**** Supplied data ****

Lemma server_free_data_ok e k w own d :
  k < 2 ^ 31 -> winv e k w (d :: own) -> kind_at (w_heap w) d KData ->
  exists w', server_free_data w (Some d) = Ok (w', 0) /\ winv e k w' own /\ shrinks w w' /\
    keeps (fun K => K <> KServer /\ K <> KData) w w'.
Proof.
  intros Hk31 Hw (v & Hv)%kind_data. unfold server_free_data. rewrite (proj2 (get_data_Ok w d v) Hv). cbn [bind].
  pose proof (inv_pos _ _ _ _ (proj1 Hw) d _ Hv) as Hp. cbn [refcnt] in Hp.
  destruct (Z.eqb_spec (sd_refcnt v) 0) as [Hz|Hnz].
  - set (W := put w d (OData (data_ref v (s32 (sd_refcnt v - 1))))).
    assert (HW : w_heap W !! d = Some (OData (data_ref v (s32 (sd_refcnt v - 1))))) by apply lookup_insert_eq.
    pose proof (winv_hfree _ _ _ _ _ _ Hw Hv Hz) as Hg. cbn [out] in Hg.
    destruct (server_free_opt e k (hfree w d) own (sd_server v) Hk31 Hg) as (g & r & Hg1 & Hg2 & Hsh & Hke).
    { intros p Hp'. eapply kind_at_hfree; [|exact Hv|done]. apply (inv_typed _ _ _ _ (proj1 Hw) d _ p Hv). simpl. rewrite Hp'. simpl. by left. }
    rewrite <- (hfree_put w d (OData (data_ref v (s32 (sd_refcnt v - 1))))) in Hg1. fold W in Hg1.
    apply server_free_ghost in Hg1 as (W' & -> & <- & Hx); [|by rewrite HW]. cbn [bind].
    rewrite HW in Hx. rewrite (proj2 (get_data_Ok W' d _) Hx). cbn [bind]. eexists. split; [done|]. split; [done|]. split.
    + eapply shrinks_trans; [apply shrinks_hfree|done].
    + intros y o [Hk1 Hk2] Hy. apply Hke; [done|]. simpl. rewrite lookup_delete_ne; [done|]. intros <-. rewrite Hv in Hy. by injection Hy as <-.
  - eexists. split; [done|]. rewrite s32_small by lia.
    split; [|split; [by eapply shrinks_put|eapply keeps_put; [done|by intros [_ ?]]]].
    eapply winv_count; [exact Hw|exact Hv|done|done|lia|simpl; lia| |].
    + intros y. apply occ_drop_one.
    + intros He. by apply (inv_wf _ _ _ _ (proj1 Hw) d _ He Hv).
Qed.

Lemma server_free_data_ghost w x d g r :
  (forall v, w_heap w !! x <> Some (OServer v)) -> (forall v, w_heap w !! x <> Some (OData v)) ->
  server_free_data (hfree w x) d = Ok (g, r) ->
  exists w', server_free_data w d = Ok (w', r) /\ hfree w' x = g /\ w_heap w' !! x = w_heap w !! x.
Proof.
  intros Hx1 Hx2. destruct d as [p|]; [|intros [= <- <-]; by exists w]. unfold server_free_data.
  intros (v & Hv%get_data_Ok & H)%bind_Ok. simpl in Hv. apply lookup_delete_Some in Hv as [Hne Hv].
  rewrite (proj2 (get_data_Ok w p v) Hv). cbn [bind].
  set (o := OData (data_ref v (s32 (sd_refcnt v - 1)))) in *.
  assert (E : put (hfree w x) p o = hfree (put w p o) x).
  { unfold hfree, put, set_heap. simpl. by rewrite (delete_insert_ne _ x p) by done. }
  rewrite E in H. assert (HWx : w_heap (put w p o) !! x = w_heap w !! x) by (simpl; by rewrite lookup_insert_ne).
  destruct (sd_refcnt v =? 0).
  - apply bind_Ok in H as ((g1 & r1) & H1 & H). apply server_free_ghost in H1 as (W & -> & <- & HW); [|by rewrite HWx].
    cbn [bind]. apply bind_Ok in H as (v2 & Hv2%get_data_Ok & [= <- <-]). simpl in Hv2. apply lookup_delete_Some in Hv2 as [_ Hv2].
    rewrite (proj2 (get_data_Ok W p v2) Hv2). cbn [bind]. eexists. split; [done|].
    unfold hfree, set_heap. simpl. rewrite lookup_delete_ne by done. rewrite delete_delete. split; [done|]. congruence.
  - injection H as <- <-. eexists. split; [done|]. split; [done|]. done.
Qed.

(** The loops that release what an object held; [x] is the object that goes. *)
Lemma free_servers_ok e k l W x own :
  k < 2 ^ 31 -> winv e k (hfree W x) (l ++ own) -> kind_at (w_heap W) x KPool ->
  (forall s, s ∈ l -> kind_at (w_heap (hfree W x)) s KServer) ->
  exists W', free_servers W x l = Ok W' /\ winv e k (hfree W' x) own /\ kind_at (w_heap W') x KPool.
Proof.
  intros Hk. revert W. induction l as [|s l IH]; intros W Hw HK Hl; cbn [free_servers]; [by exists W|].
  destruct (kind_pool _ _ HK) as (p & Hp). rewrite (proj2 (get_pool_Ok W x p) Hp). cbn [bind].
  set (o := OPool {| sp_cfg := sp_cfg p; sp_svrlist := l; sp_nserver := sp_nserver p; sp_refcnt := sp_refcnt p |}).
  rewrite <- (hfree_put W x o) in Hw, Hl. assert (Ho : w_heap (put W x o) !! x = Some o) by apply lookup_insert_eq.
  destruct (server_free_ok e k _ (l ++ own) s Hk Hw) as (g & Hg & Hg2 & Hsh & _); [apply Hl; left|].
  apply server_free_ghost in Hg as (W' & -> & <- & HW'); [|by rewrite Ho]. cbn [bind]. apply IH; [done| |].
  - exists o. split; [congruence|done].
  - intros s' Hs'. destruct (inv_live _ _ _ _ s' (proj1 Hg2)) as (o' & Ho'); [set_solver|].
    destruct (Hsh s' o' Ho') as (o2 & Ho2 & E). destruct (Hl s' ltac:(by right)) as (o3 & Ho3 & E3). exists o'. split; [done|congruence].
Qed.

****

**Work instruction**
In the data above, which lines lie between the line with "pose proof (winv_hfree" and the line with "shrinks_trans; [apply shrinks_hfree|done].", inclusive? Print those lines exactly and nothing else.

**Answer box**
    pose proof (winv_hfree _ _ _ _ _ _ Hw Hv Hz) as Hg. cbn [out] in Hg.
    destruct (server_free_opt e k (hfree w d) own (sd_server v) Hk31 Hg) as (g & r & Hg1 & Hg2 & Hsh & Hke).
    { intros p Hp'. eapply kind_at_hfree; [|exact Hv|done]. apply (inv_typed _ _ _ _ (proj1 Hw) d _ p Hv). simpl. rewrite Hp'. simpl. by left. }
    rewrite <- (hfree_put w d (OData (data_ref v (s32 (sd_refcnt v - 1))))) in Hg1. fold W in Hg1.
    apply server_free_ghost in Hg1 as (W' & -> & <- & Hx); [|by rewrite HW]. cbn [bind].
    rewrite HW in Hx. rewrite (proj2 (get_data_Ok W' d _) Hx). cbn [bind]. eexists. split; [done|]. split; [done|]. split.
    + eapply shrinks_trans; [apply shrinks_hfree|done].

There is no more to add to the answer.